Ireland’s young guns stood tall and the experienced players controlled the game to secure Ireland’s third Grand slam title, reports Christine Coffey.
When the final whistle came on St. Patrick’s Day, Joe Schmidt was nowhere to be seen. A touch of class from the manager that managed to assemble and mould a squad with just the right balance of youth and experience to win Ireland’s third grand slam title. Quick to praise the effort of his players and deflect attention from himself, his post-match interview alluded to the humble nature of the genius behind Ireland’s efficient structure and attacking flair, both of which were crucial in this year’s championship.
The championship could have unravelled in a very different manner. Nobody needs reminding of the great escape in Paris but one knock on, one moment of ill-discipline in 41 phases, a few inches of a difference in the cross-field kick to Earls, anything off the famous drop-goal, or any other tiny nuance that did not go Ireland’s way and it would have been curtains on all grand slam ambitions after round one. Ronan O’Gara wouldn’t be the only one waking up the morning after the game feeling depressed. Injury concerns really tested the strength of this abrasive Irish side, especially in the back row and midfield. Those issues which beset the squad made this championship’s success all the more impressive. Come the Scotland game, we could have had Henshaw, Ringrose, and Farrell all putting their hand up for the number 13 shirt if injuries did not play their part. One of the squad’s most consistent performers, Dan Leavy may not have been involved at all had O’Brien not been returning from injury and had Josh Van der Flier not gone down in the opening game against France.

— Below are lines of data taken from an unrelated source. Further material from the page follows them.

(* ===== verification/MetadataProps.v ===== *)
(** * MetadataProps: JSON forms read back, and what a client gets to know

    Module [MetaProofs]: what [TransferMetadata] writes for a segment or a handshake is what it
    reads. *)

From Stdlib Require Import ZArith Lia.
From stdpp Require Import base list gmap strings numbers countable.
From S2P Require Import Prelude Topology TopologyProofs TopologyProps Endpoint Transport Handshake Metadata TopologyJson EndpointInv Worker WorkerInv WorkerProps.
Import Transport Metadata.

Open Scope moon_scope.
Open Scope Z_scope.

Module MetaProofs.

Section json.
Context {J : Type} `{!JsonLib J} `{!JsonLaws J} `{!JsonValues J} `{!JsonValueLaws J}.

(** ** Objects and arrays *)

(** The member of an object built from [l]. *)
Definition look (k : string) (l : list (string * J)) : option J := fold_left (fun r p => if String.eqb p.1 k then Some p.2 else r) l None.

Lemma set_all_object l : json_object (set_all l) (fold_left (fun m p => <[p.1 := p.2]> m) l ∅).
Proof.
  unfold set_all. generalize (object_empty : json_object objectValue ∅). generalize (objectValue : J) (∅ : gmap string J).
  induction l as [|[k x] l IH]; intros v m Hv; [done|]. cbn [fold_left fst snd]. apply IH. by apply object_set.
Qed.

Lemma look_map k l : (fold_left (fun m p => <[p.1 := p.2]> m) l ∅ : gmap string J) !! k = look k l.
Proof.
  unfold look. assert (H : forall (m : gmap string J) r, m !! k = r -> fold_left (fun m p => <[p.1 := p.2]> m) l m !! k =
    fold_left (fun r p => if String.eqb p.1 k then Some p.2 else r) l r); [|by apply H].
  induction l as [|[k' x] l IH]; intros m r Hr; [done|]. cbn [fold_left fst snd]. apply IH. rewrite lookup_insert.
  destruct (String.eqb_spec k' k) as [->|Hne]; [by rewrite decide_True|by rewrite decide_False].
Qed.
(* ===== verification/HandshakeProps.v ===== *)
(** * HandshakeProps: two servers connect a pair of endpoints

    The exchange as it runs: the active side describes itself, the description
    travels as JSON, the daemon of the other side finds or makes the endpoint
    and answers, the active side takes over the answer. *)

From Stdlib Require Import ZArith Lia Ascii.
From stdpp Require Import base list gmap strings numbers.
From S2P Require Import Prelude Topology TopologyJson Endpoint EndpointInv EndpointStore Transport Handshake HandshakeProofs Worker WorkerSys Metadata MetadataProps Rdma.
Import Endpoint Handshake EpProofs HsProofs.

Open Scope moon_scope.
Open Scope Z_scope.

Module HsProps.

Definition connected (id : nat) (w : World) : Prop := exists e, eps w !! id = Some e /\ status_ e = CONNECTED.

(** The name of a server can be read off its NIC paths. *)
Definition Names (server nic : string) : Prop := ("@"%char ∉ String.list_ascii_of_string server) /\ server <> ""%string /\ nic <> ""%string.

Lemma names_parts server nic : Names server nic ->
  getServerNameFromNicPath (Transport.MakeNicPath server nic) = server /\ getNicNameFromNicPath (Transport.MakeNicPath server nic) = nic /\
  String.eqb server "" || String.eqb nic "" = false.
Proof.
  intros (Ha & Hs & Hn). unfold getServerNameFromNicPath, getNicNameFromNicPath. rewrite cut_make by done.
  by rewrite (proj2 (String.eqb_neq _ _) Hs), (proj2 (String.eqb_neq _ _) Hn).
Qed.

Section endpoint.
Context (modify_ok : nat -> nat -> bool) (qp_number : nat -> nat -> Z) (strerror : string).
Context (Hmod : forall i k, modify_ok i k = true).

Lemma all_modified n : forallb (modified modify_ok) (seq 0 n) = true.
Proof. apply forallb_forall. intros i _. unfold modified. cbn. by rewrite !Hmod. Qed.

(** Connecting with as many peers as there are queue pairs. *)
Lemma doSetup_done id gid lid peers w e : eps w !! id = Some e -> Good e -> length peers = length (qp_list_ e) ->
  exists msg w', doSetupConnection modify_ok strerror id gid lid peers w = Some ((0, msg, mkPeer gid lid <$> peers), w') /\ connected id w'.
Proof.
  intros He G Hl. destruct (doSetup_eq modify_ok strerror id gid lid peers w e He G) as (rc & msg & l & E & Hrc & Hp).
  rewrite all_modified, Hl, Nat.eqb_refl in *. cbn [andb] in *. rewrite (proj2 Hrc eq_refl), (Hp eq_refl) in E. do 2 eexists. split; [exact E|].
  exists (set_status CONNECTED e). split; [apply lookup_insert_eq|done].
Qed.
(** * Mission to the Moon: the simulation core of [space.py]

    A shallow embedding of the game's arithmetic engine ([Player.calculate]),
    its effect timers, spawners and collision resolution
    ([SpaceMathGame.run]) and its reset ([SpaceMathGame.reset_game]).

    Python's [float] is IEEE 754 binary64.  Its operations are taken from
    the Standard Library's executable specification [SpecFloat] at
    precision 53 and maximal exponent 1024; Python's [int] is [Z]. *)

From Stdlib Require Import ZArith QArith Qabs Lia List Bool FinFun.
From Stdlib Require Import Floats.SpecFloat.
Import ListNotations.

Local Open Scope Z_scope.

(** ** Python exceptions and the error monad *)

Inductive PyExc : Type :=
| OverflowError
| ValueError
| TypeError
| SystemExit.

Definition PyExc_eqb (a b : PyExc) : bool :=
  match a, b with
  | OverflowError, OverflowError
  | ValueError, ValueError
  | TypeError, TypeError
  | SystemExit, SystemExit => true
  | _, _ => false
  end.

Inductive result (A : Type) : Type :=
| Ok (a : A)
| Raise (e : PyExc).

Arguments Ok {A} a.
Arguments Raise {A} e.

Definition bind {A B : Type} (r : result A) (k : A -> result B) : result B :=
  match r with
  | Ok a => k a
  | Raise e => Raise e
  end.

Notation "x <- r ;; k" := (bind r (fun x => k))
  (at level 61, r at next level, right associativity).
Notation "' p <- r ;; k" := (bind r (fun p => k))
  (at level 61, p pattern, r at next level, right associativity).

(** ** Python numbers *)

Module PyNum.

Definition prec : Z := 53.
Definition emax : Z := 1024.

Definition float : Type := spec_float.

Definition fadd : float -> float -> float := SFadd prec emax.
Definition fsub : float -> float -> float := SFsub prec emax.
Definition fmul : float -> float -> float := SFmul prec emax.
Definition fdiv : float -> float -> float := SFdiv prec emax.
Definition flt : float -> float -> bool := SFltb.

(** A mathematical integer rounded to the nearest binary64 (ties to even);
    an infinity when it is out of range. *)
Definition of_Z (z : Z) : float := binary_normalize prec emax z 0 false.

(** [float(n)] and the implicit conversion of an [int] operand of a
    [float] operation: [OverflowError] when [n] is too large. *)
Definition py_float (z : Z) : result float :=
  match of_Z z with
  | S754_infinity _ => Raise OverflowError
  | f => Ok f
  end.

(** The decimal literal [n/d] of the source ([1.2] is [literal 12 10]):
    the binary64 nearest to the quotient. *)
Definition literal (n d : Z) : float := fdiv (of_Z n) (of_Z d).

(** The integer nearest to [n / d] for [d > 0], ties to even. *)
Definition round_div (n d : Z) : Z :=
  let q := n / d in
  let r := n mod d in
  match 2 * r ?= d with
  | Lt => q
  | Gt => q + 1
  | Eq => if Z.even q then q else q + 1
  end.

(** [round(x)] with one argument. *)
Definition py_round (x : float) : result Z :=
  match x with
  | S754_zero _ => Ok 0
  | S754_infinity _ => Raise OverflowError
  | S754_nan => Raise ValueError
  | S754_finite s m e =>
      Ok (cond_Zopp s
            (if 0 <=? e then Z.pos m * 2 ^ e
             else round_div (Z.pos m) (2 ^ (- e))))
  end.

(** [x % 1 != 0]: the float has a fractional part.  For an infinity or a
    NaN, [x % 1] is a NaN, which differs from [0]. *)
Definition has_fraction (x : float) : bool :=
  match x with
  | S754_zero _ => false
  | S754_infinity _ => true
  | S754_nan => true
  | S754_finite _ m e =>
      if 0 <=? e then false else negb (Z.pos m mod 2 ^ (- e) =? 0)
  end.

(** The integer nearest to a float, ties away from zero (C's [round]). *)
Definition round_half_away (x : float) : Z :=
  match x with
  | S754_finite s m e =>
      cond_Zopp s
        (if 0 <=? e then Z.pos m * 2 ^ e
         else (2 * Z.pos m + 2 ^ (- e)) / (2 * 2 ^ (- e)))
  | _ => 0
  end.

(** The range of a C [int], in which [pygame.Rect] keeps its fields. *)
Definition INT_MIN : Z := - 2 ^ 31.
Definition INT_MAX : Z := 2 ^ 31 - 1.

(** What [pygame.Rect] stores when a float is assigned to a coordinate: the
    nearest integer, ties away from zero; [TypeError] when that is not in
    the range of a C [int], as for an infinity or a NaN. *)
Definition rect_coordinate (x : float) : result Z :=
  match x with
  | S754_infinity _ => Raise TypeError
  | S754_nan => Raise TypeError
  | _ =>
      let z := round_half_away x in
      if (INT_MIN <=? z) && (z <=? INT_MAX) then Ok z else Raise TypeError
  end.

End PyNum.

Import PyNum.

(** ** Configuration *)

Definition WIDTH : Z := 1000.
Definition HEIGHT : Z := 700.
Definition PLAYER_SPEED : Z := 9.
Definition BASE_SCROLL_SPEED : Z := 5.
Definition BASE_CLOUD_FREQ : Z := 160.
Definition POWERUP_FREQUENCY : Z := 600.
Definition TARGET_NUMBER : Z := 50.

(** ** Models and enums *)

Inductive GameState : Type :=
| PLAYING
| TRANSITION_TO_LANDING
| LANDING_SCENE
| GAME_OVER.

Inductive Operation : Type :=
| ADD
| SUBTRACT
| MULTIPLY
| DIVIDE.

Inductive PowerUpType : Type :=
| SLOW_MOTION
| ROUND_NUM
| GHOST
| INVERT_CONTROLS
| RAPID_FIRE.

Definition GameState_eqb (a b : GameState) : bool :=
  match a, b with
  | PLAYING, PLAYING
  | TRANSITION_TO_LANDING, TRANSITION_TO_LANDING
  | LANDING_SCENE, LANDING_SCENE
  | GAME_OVER, GAME_OVER => true
  | _, _ => false
  end.

(** [pygame.Rect]: integer position and size. *)
Record Rect : Type := mkRect { rx : Z; ry : Z; rw : Z; rh : Z }.

Definition rect_left (r : Rect) : Z := rx r.
Definition rect_top (r : Rect) : Z := ry r.
Definition rect_right (r : Rect) : Z := rx r + rw r.
Definition rect_bottom (r : Rect) : Z := ry r + rh r.

Definition set_x (r : Rect) (x : Z) : Rect := mkRect x (ry r) (rw r) (rh r).
Definition set_y (r : Rect) (y : Z) : Rect := mkRect (rx r) y (rw r) (rh r).

(** [Rect.colliderect]: rectangles of zero width or height collide with
    nothing; otherwise the open interiors must overlap on both axes. *)
Definition colliderect (a b : Rect) : bool :=
  if (rw a =? 0) || (rh a =? 0) || (rw b =? 0) || (rh b =? 0) then false
  else
    (Z.min (rx a) (rx a + rw a) <? Z.max (rx b) (rx b + rw b))
    && (Z.min (ry a) (ry a + rh a) <? Z.max (ry b) (ry b + rh b))
    && (Z.min (rx b) (rx b + rw b) <? Z.max (rx a) (rx a + rw a))
    && (Z.min (ry b) (ry b + rh b) <? Z.max (ry a) (ry a + rh a)).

The Welsh side might consider themselves unlucky after their trip to the Aviva and if that floating pass had gone anywhere else but Stockdale’s grateful arms after the Ulster winger had shot up off the line, the final result might have been very different. As it was Stockdale scampered to one of the seven tries he would score in the championship and Ireland marched on to victory. In the final match we were awarded three tries with the assistance of the Television Match Official and all three of those tries were finished by the finest of margins. Kearney could have knocked the ball on up in the air, Bundee Aki showed great ability to keep the pass to Stander flat and not forward and Stockdale’s hands were precariously close to his knees for his try before the half. Fortune tends to favour the hardworking, and Ireland had their fair share of luck for their tireless efforts over the course of the championship.
Our UCD representatives played a larger role than perhaps initially expected at the beginning of the campaign, but such was their contribution in all areas of the field that by the last game, most were playing with the ease of seasoned pros. Luke McGrath would consider himself unlucky with the timing of his injury and Josh Van der Flier’s championship ended before it really began, but that gave UCD’s Dan Leavy the opportunity to make his mark at open-side flanker on the international stage, an opportunity he took with both hands after a string of six solid performances. Andrew Porter grew in confidence game by game and maintained the high standards of the pack when he came off the bench to make big impacts.
The final game called for big performances and big statements from the start and any questions about whether John Ryan was ready for the big stage were answered emphatically with a ferocious hit on Mario Itoje in the opening minute of the game. The young lock seemed perfectly comfortable playing alongside Henderson and Toner and against some of the most experienced and talented locks in the world. Gary Ringrose’s return from injury could not have come at a better time and the 23-year-old had no problem slotting back in at 13, despite the limited game time all season and only having played one game for Leinster this season. Rob Kearney was at his dependable best under the high ball and added some much-needed experience to balance this youthful side. He joins Rory Best in an exclusive group of the two Irish Grand Slam winners but unlike Best, Kearney started in both the 2009 and the 2018 successes, a testament to the impact he still makes from full-back and the confidence of his manager in him.
In light of the recent success, Best and Kearney have both been offered contract extensions with the IRFU until after the 2019 world cup in Japan. The Irish young guns undoubtedly have the potential for a world cup in them, but perhaps the contract extensions mark a backing from the IRFU and a belief in next years campaign. If there is one thing to take from this year’s campaign, it is that this side are never dead and buried, no matter the injuries, no matter the stakes, no matter the opposition.